La prima
coltellata colpì Louise fra le scapole e fu seguita simultaneamente da una seconda alla
base della schiena.
L'esperienza aveva fatto dell'assassino un predatore attento ed accurato: questi due
colpi, se tirati con efficacia, avevano l'effetto di immobilizzare senza uccidere subito.
I polmoni si riempivano di sangue e la vittima cominciava ad agonizzare, lasciandogli
così il tempo ed il piacere di poterla sgozzare in tutta tranquillità.
Perché lì stava il bello: vedere la vita che usciva lentamente dagli occhi della preda,
lo sguardo che si offusca ed il senso di onnipotenza conseguente.
Meglio del sesso o di qualsiasi droga.
Meglio di tutto.
L'assassino sapeva di dover essere attento e prudente nella sua opera: per questo
sceglieva donne sole, non voleva complicazioni di alcun genere quando lavorava.
Né essere interrotto.
Aveva visto la giovane donna in un supermercato aperto ventiquattro ore su ventiquattro
qualche notte prima e l'aveva scelta subito: per la sua pelle bianca quasi cadaverica, per
la sua emaciata bellezza.
L'aveva seguita fino a casa e nei giorni seguenti si era informato su di lei.

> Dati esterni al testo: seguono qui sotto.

(* ===== verification/ProcRun.v ===== *)
(** * Running proc.c on one processor

    [runs m c held p t]: processor [c] executes process [p], thread [t], and
    holds exactly the locks [held]; every other lock is free.  Each primitive of
    proc.c that touches the processors is given by what it does to such a state,
    so that the theorems about operations only track the tables. *)
From S2P Require Import Prelude Spinlock ProcDefs Proc.
Local Open Scope Z_scope.
Local Open Scope kernel_scope.

Definition cproc_of (m : mach) (c : nat) : option nat := cp ← cpus m !! c; cproc cp.
Definition cthread_of (m : mach) (c : nat) : option (nat * nat) := cp ← cpus m !! c; cthread cp.

Record runs (m : mach) (c : nat) (held : list lockid) (p : option nat) (t : option (nat * nat)) : Prop := {
  r_ok : cpu_ok m c;
  r_ncli : ncli_of m c = Z.of_nat (length held);
  r_if : held <> [] -> iflag m c = false;
  r_held : forall lk, lk ∈ held -> holds m c lk = true;
  r_free : forall lk, lk ∉ held -> locked (locks m lk) = 0;
  r_proc : cproc_of m c = p;
  r_thread : cthread_of m c = t
}.

Lemma runs_cli_ok m c held p t : held <> [] -> runs m c held p t -> cli_ok m c.
Proof.
  intros Hne [Hok Hn Hi _ _ _ _]. split_and!; [done | auto |].
  rewrite Hn. destruct held; [done|]. simpl. lia.
Qed.

Lemma runs_cli m c lk held p t : runs m c (lk :: held) p t -> cli_ok m c.
Proof. by apply runs_cli_ok. Qed.

Lemma cur_alter m c (f : cpu -> cpu) :
  (forall cp, cproc (f cp) = cproc cp) -> (forall cp, cthread (f cp) = cthread cp) ->
  forall i, cproc_of (m <| cpus ::= alter f i |>) c = cproc_of m c /\
            cthread_of (m <| cpus ::= alter f i |>) c = cthread_of m c.
Proof.
  intros Hp Ht i. unfold cproc_of, cthread_of. simpl.
  destruct (decide (i = c)) as [->|].
  - rewrite list_lookup_alter_eq. destruct (cpus m !! c); simpl; by rewrite ?Hp, ?Ht.
  - by rewrite list_lookup_alter_ne.
Qed.

Lemma cur_pushed m c i : cproc_of (pushed m i) c = cproc_of m c /\ cthread_of (pushed m i) c = cthread_of m c.
Proof.
  unfold pushed. destruct (hws m !! i) as [h|]; [|done].
  refine (cur_alter (m <| hws ::= alter cli_step i |>) c (push_step (eflags h)) _ _ i);
    intros cp; unfold push_step; by case_match.
Qed.

Lemma cur_popped m c i : cproc_of (popped m i) c = cproc_of m c /\ cthread_of (popped m i) c = cthread_of m c.
Proof.
  unfold popped. cbv zeta.
  destruct (_ && _); exact (cur_alter m c pop_step (fun _ => eq_refl) (fun _ => eq_refl) i).
Qed.

(** [pushcli(); ...; popcli()] around a read. *)
Lemma runs_cycle m c held p t : runs m c held p t -> runs (popped (pushed m c) c) c held p t.
Proof.
  intros Hr. destruct (decide (held = [])) as [->|Hne].
  2:{ rewrite popped_pushed; [done|]. by eapply runs_cli_ok. }
  destruct Hr as [Hok Hn Hi Hh Hf Hp Ht]. simpl in Hn.
  assert (cli_ok (pushed m c) c) as Hc1 by (apply pushed_cli_ok; [done|lia]).
  constructor.
  - auto with xv6.
  - rewrite ncli_popped, ncli_pushed by apply Hc1 || done. simpl. lia.
  - done.
  - by intros lk ?%not_elem_of_nil.
  - intros lk Hlk. rewrite locks_popped, locks_pushed. auto.
  - by rewrite (proj1 (cur_popped _ _ _)), (proj1 (cur_pushed _ _ _)).
  - by rewrite (proj2 (cur_popped _ _ _)), (proj2 (cur_pushed _ _ _)).
Qed.

Lemma runs_acquired m c held p t lk :
  runs m c held p t -> lk ∉ held -> runs (acquired m c lk) c (lk :: held) p t.
Proof.
  intros Hr Hnin. destruct Hr as [Hok Hn Hi Hh Hf Hp Ht]. constructor.
  - by apply pushed_ok.
  - change (ncli_of (acquired m c lk) c) with (ncli_of (pushed m c) c).
    rewrite ncli_pushed by done. simpl. lia.
  - intros _. by apply (iflag_pushed m c).
  - intros lk' Hin. rewrite holds_acquired. case_decide; [by rewrite bool_decide_eq_true_2|].
    apply Hh. apply elem_of_cons in Hin as [|]; congruence.
  - intros lk' Hnin'. apply not_elem_of_cons in Hnin' as [Hne Hnin'].
    unfold acquired. simpl. rewrite fn_lookup_insert_ne by done. rewrite locks_pushed. auto.
  - rewrite <- Hp. apply (cur_pushed m c c).
  - rewrite <- Ht. apply (cur_pushed m c c).
Qed.

Lemma runs_released m c held p t lk :
  runs m c (lk :: held) p t -> lk ∉ held -> runs (released m c lk) c held p t.
Proof.
  intros Hr Hnin. pose proof (runs_cli _ _ _ _ _ _ Hr) as Hcli.
  destruct Hr as [Hok Hn Hi Hh Hf Hp Ht]. simpl in Hn. unfold released.
  set (m1 := m <| locks ::= _ |>).
  assert (cpu_ok m1 c) as Hok1 by done. assert (ncli_of m1 c = ncli_of m c) as Hn1 by done.
  constructor.
  - by apply popped_ok.
  - rewrite ncli_popped by done. lia.
  - intros Hne. rewrite iflag_popped by done. rewrite Hn1, Hn.
    change (iflag m1 c) with (iflag m c). rewrite (proj1 (proj2 Hcli)).
    destruct held as [|x held]; [done|].
    destruct (Z.eqb_spec (Z.of_nat (S (length (x :: held)))) 1) as [He|]; [simpl in He; lia|done].
  - intros lk' Hin. change (popped m1 c) with (released m c lk). rewrite holds_released.
    case_decide; [by subst|]. apply Hh. by right.
  - intros lk' Hnin'. rewrite locks_popped. unfold m1. simpl.
    destruct (decide (lk = lk')) as [->|]; [by rewrite fn_lookup_insert|].
    rewrite fn_lookup_insert_ne by done. apply Hf. by apply not_elem_of_cons.
  - rewrite (proj1 (cur_popped _ _ _)). done.
  - rewrite (proj2 (cur_popped _ _ _)). done.
Qed.

(** ** Machine code that keeps the current threads

    For theorems that follow the tables through code whose machine state is
    arbitrary: all that is left of the machine is which thread each processor
    runs. *)
Definition same_cur (m m' : mach) : Prop :=
  (forall c, cproc_of m' c = cproc_of m c /\ cthread_of m' c = cthread_of m c) /\
  (forall c, cpu_ok m c -> cpu_ok m' c).

#[export] Instance same_cur_preorder : PreOrder same_cur.
Proof.
  split; [by intros m|]. intros m1 m2 m3 [H1 H1'] [H2 H2']. split; [|auto].
  intros c. destruct (H1 c), (H2 c). split; congruence.
Qed.

Definition keeps_cur {A} (f : M mach lockid A) : Prop :=
  forall m, psat (f m) (fun _ => same_cur m) (fun _ => same_cur m).

Lemma keeps_pure {A} (f : M mach lockid A) :
  (forall m, match f m with Ret _ m' | Stop _ m' => m' = m | _ => True end) -> keeps_cur f.
Proof. intros H m. specialize (H m). destruct (f m); simplify_eq/=; done || reflexivity. Qed.

Lemma keeps_bind {A B} (f : M mach lockid A) (g : A -> M mach lockid B) :
  keeps_cur f -> (forall a, keeps_cur (g a)) -> keeps_cur (bind f g).
Proof.
  intros Hf Hg m. apply psat_bind. eapply psat_mono; [apply Hf| |done].
  intros a m1 H1. eapply psat_mono; [apply Hg| |]; intros ? m2 H2; exact (transitivity H1 H2).
Qed.

Lemma keeps_gets {A} (g : mach -> A) : keeps_cur (gets g).
Proof. by apply keeps_pure. Qed.
Lemma keeps_ret {A} (a : A) : keeps_cur (ret a).
Proof. by apply keeps_pure. Qed.
Lemma keeps_panic {A} w : keeps_cur (@panic _ _ A w).
Proof. by apply keeps_pure. Qed.
Lemma keeps_stop {A} r : keeps_cur (@stop _ _ A r).
Proof. by apply keeps_pure. Qed.
Lemma keeps_deref {A} w (o : option A) : keeps_cur (derefM w o).
Proof. by destruct o; apply keeps_pure. Qed.

Lemma keeps_set_cpu i f :
  (forall cp, apicid (f cp) = apicid cp /\ cproc (f cp) = cproc cp /\ cthread (f cp) = cthread cp) ->
  keeps_cur (set_cpu i f).
Proof.
  intros Hf m. split.
  - intros c. apply (cur_alter m c f); intros cp; apply Hf.
  - intros c. apply set_cpu_ok. apply Hf.
Qed.

Lemma keeps_hws i f : (forall h, lapic_id (f h) = lapic_id h) ->
  keeps_cur (modify (fun s => s <| hws ::= alter f i |>)).
Proof. intros Hf m. split; [done|]. intros c. by apply set_hw_ok. Qed.

Lemma keeps_set_lock lk f : keeps_cur (set_lock lk f).
Proof. done. Qed.

Create HintDb cur.
#[export] Hint Resolve keeps_gets keeps_ret keeps_panic keeps_stop keeps_deref keeps_set_cpu keeps_hws
  keeps_set_lock : cur.

(** Compositional code keeps the current threads when its parts do. *)
Ltac keeps := repeat first
  [ apply keeps_bind; [|intros]
  | progress cbv zeta
  | match goal with |- keeps_cur (whenM ?b _) => destruct b; simpl end
  | match goal with |- keeps_cur (if ?b then _ else _) => destruct b end
  | match goal with |- keeps_cur (match ?o with _ => _ end) => destruct o as [[]|] end
  | solve [auto with cur] ].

Aveva scoperto come si chiamava, che viveva sola e che era affetta da una rara malattia
genetica, la porfiria cutanea grave.
A causa del male Louise doveva evitare ogni contatto con la luce solare pena la comparsa
di bolle ed ustioni su tutto il corpo.
Di fatto era costretta a vivere di notte.
Fu un vero gioco da ragazzi aspettare che Louise uscisse e penetrare nel suo appartamento
per aggredirla.
L'assassino si avvicinò sul giovane corpo prono sul pavimento, sentendo l'erezione nei
suoi pantaloni crescere.
La voltò per finire la sua opera, ma si trovò davanti a qualcosa di sconvolgente: un
sorriso di donna che snudava due oblunghi ed affilati canini.
- Ti sei divertito? - Disse Louise soavemente - Perché ora tocca a me.